# Biz Türkiye'de sadece adam yerine koyduklarımızın yüzüne bakarız.



## FlyingBird

Biz Türkiye'de sadece adam yerine koyduklarımızın yüzüne bakarız.

i understand everything. Only thing i dont understand why koyduklarımızın and not koyanlarımızın?

would be correct to say: Biz Türkiye'de sadece adam yerine koyanlarımızın yüzüne bakarız?

i know what yaptıklarımız, söylediklerimiz and so mean, but here koyduklarımız mean totally different. 

Could someone explain me that please?


----------



## themadprogramer

yerine koymak is an idiom which means to "see as" or "act as if ... is"

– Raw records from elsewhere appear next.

Lemma shutdown_only_when_exhausted_witness :
  signals_unchanged late_join_state
    (state_of (run (CheckSchedule 2 duration_default) late_join_state)).
Proof.
  apply (shutdown_only_when_exhausted late_join_state
           (CheckSchedule 2 duration_default)); [reflexivity | discriminate].
Defined.

(** ** What the two methods never touch *)

Lemma configuration_kept_refl s : configuration_kept s s.
Proof. repeat split. exists []. by rewrite app_nil_r. Qed.

Lemma send_tests_kept n num s0 :
  preserves (configuration_kept s0) (_send_tests n num).
Proof.
  intros s Hs. destruct (send_tests_cases n num s) as [->|(q & Hq & _ & ->)]; [done|].
  destruct Hs as (Hn & Hrest). split; [|exact Hrest].
  rewrite <- Hn. unfold nodes. simpl. rewrite keys_set_known; eauto.
Qed.

Lemma log_kept m s0 : preserves (configuration_kept s0) (log m).
Proof.
  intros s (? & ? & ? & ? & ? & l & Hl). repeat split; try done.
  exists (l ++ [Logged m]). simpl. by rewrite Hl, app_assoc.
Qed.

Lemma print_kept m s0 : preserves (configuration_kept s0) (print m).
Proof.
  intros s (? & ? & ? & ? & ? & l & Hl). repeat split; try done.
  exists (l ++ [Printed m]). simpl. by rewrite Hl, app_assoc.
Qed.

Lemma queue_log_kept meth s0 : preserves (configuration_kept s0) (queue_log meth).
Proof.
  intros s Hs. unfold queue_log.
  apply preserves_bind; [apply print_kept | apply log_kept | done].
Qed.

Lemma check_schedule_log_kept s0 : preserves (configuration_kept s0) check_schedule_log.
Proof.
  apply preserves_bind; [apply queue_log_kept|].
  intros s Hs. by apply log_kept.
Qed.

Lemma node_shutdown_kept n s0 : preserves (configuration_kept s0) (node_shutdown n).
Proof. frame. Qed.
(** C2 as the spec words it fails.  The pixel (100, 150, 200, 255), at
    (0, 1) of the sample image, has the exact weighted sum 142.98, which
    rounds to 143; [Grayscale] writes 142. *)
Lemma C2_counterexample :
  exists s' dst,
    Grayscale 0 sample_store = Ok (0%nat, s') /\
    procs s' !! 0%nat = Some (mkIP (Some (ImgRGBA dst)) None (mkPerf 2 true 0)) /\
    pixel_at (mem sample_store) sample_image 0 1 = (100, 150, 200, 255) /\
    pixel_at (mem s') (ImgRGBA dst) 0 1 = (142, 142, 142, 255) /\
    spec_gray 100 150 200 = 143.
Proof.
  do 2 eexists.
  split; [vm_compute; reflexivity|]. split; [vm_compute; reflexivity|].
  split; [vm_compute; reflexivity|]. split; vm_compute; reflexivity.
Qed.

(** ** Grayscale twice *)

Lemma luminosity_range r g b : 0 <= luminosity r g b < 256.
Proof. unfold luminosity, uint8_of_float64. apply Z.mod_pos_bound. lia. Qed.

Lemma gray_levels_checked : forallb gray_stable_or_one_less (Zrange 0 256) = true.
Proof. vm_compute. reflexivity. Qed.

(** On a gray pixel the formula gives the level back or one less. *)
Lemma luminosity_gray g :
  0 <= g < 256 -> luminosity g g g = g \/ luminosity g g g = g - 1.
Proof.
  intros Hg. pose proof gray_levels_checked as Hall.
  rewrite forallb_forall in Hall.
  assert (In g (Zrange 0 256)) as Hin by (apply list_elem_of_In, elem_of_Zrange; lia).
  apply Hall in Hin. unfold gray_stable_or_one_less in Hin.
  apply orb_true_iff in Hin as [H|H]; apply Z.eqb_eq in H; auto.
Qed.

adam yerine koymak should mean "to see as a man" and in some contexts it does. But in this case it means to "take seriously" hope that made sense


----------



## FlyingBird

i know what adam yerine koymak mean, but you didnt understand my question.
i ask this:



FlyingBird said:


> Only thing i dont understand why koyduklarımızın and not koyanlarımızın?
> 
> i know what yaptıklarımız, söylediklerimiz and so mean, but here koyduklarımız mean totally different.


----------



## themadprogramer

koyduklarımızın  -> Those we put in
koyanlarımızın -> Those who put us in.

It's the exact reverse.


----------



## FlyingBird

Ahmet Akkoç said:


> koyduklarımızın  -> Those we put in
> koyanlarımızın -> Those who put us in.
> 
> It's the exact reverse.


yes i already know that.
But than why guy said koyduklarımızın and not koyanlarımızın?
it have no sense.

Biz Türkiye'de sadece adam yerine koyduklarımızın yüzüne bakarız. 
this sentence have no sense. but i am 100% sure i heard like that.


----------



## Black4blue

On the contrary, _koyduklarımızın_ is the one that makes sense.

As Ahmet Akkoç said,

*koyduklarımız --> People whom we put* (_We put them to "adam yeri" / We take them seriously_) Burada, biz adam yerine koyuyoruz.*
koyanlar(ımız) --> (Our) People who put* (_They put -who?- to "adam yeri" / They take -who?- seriously_) Burada ise, bahsettiğimiz insanlar birilerini adam yerine koyuyor.

So our result is:
_
Biz Türkiye'de sadece adam yerine koyduklarımızın yüzüne bakarız. --> We, in Turkey, look at the faces of the ones who *we* take seriously._

Let's see your sentence:

_Biz Türkiye'de sadece adam yerine *koyanlarımızın* yüzüne bakarız._ --> This dosn't make sense and does look weird.

_Biz Türkiye'de sadece (birilerini?, bizi?) adam yerine *koyanların* yüzüne bakarız._ --> This is possible but has a different meaning. As I said above, it would mean "We, in Turkey, look at the faces of the ones who take (someone?, us?) seriously."


Hope it helps.


----------



## Akinci

_Biz Türkiye'de sadece adam yerine koyduklarımızın yüzüne bakarız. --> We, in Turkey, only look at the faces of the ones who *we* put in the rank of manhood (take seriously)_


----------



## Akinci

_Biz Türkiye'de sadece adam yerine koyduklarımızın yüzüne bakarız. --> We, in Turkey, only look at the faces of the ones *WHOM **we* put in the rank of manhood (take seriously)_


----------



## FlyingBird

thank you now its better


----------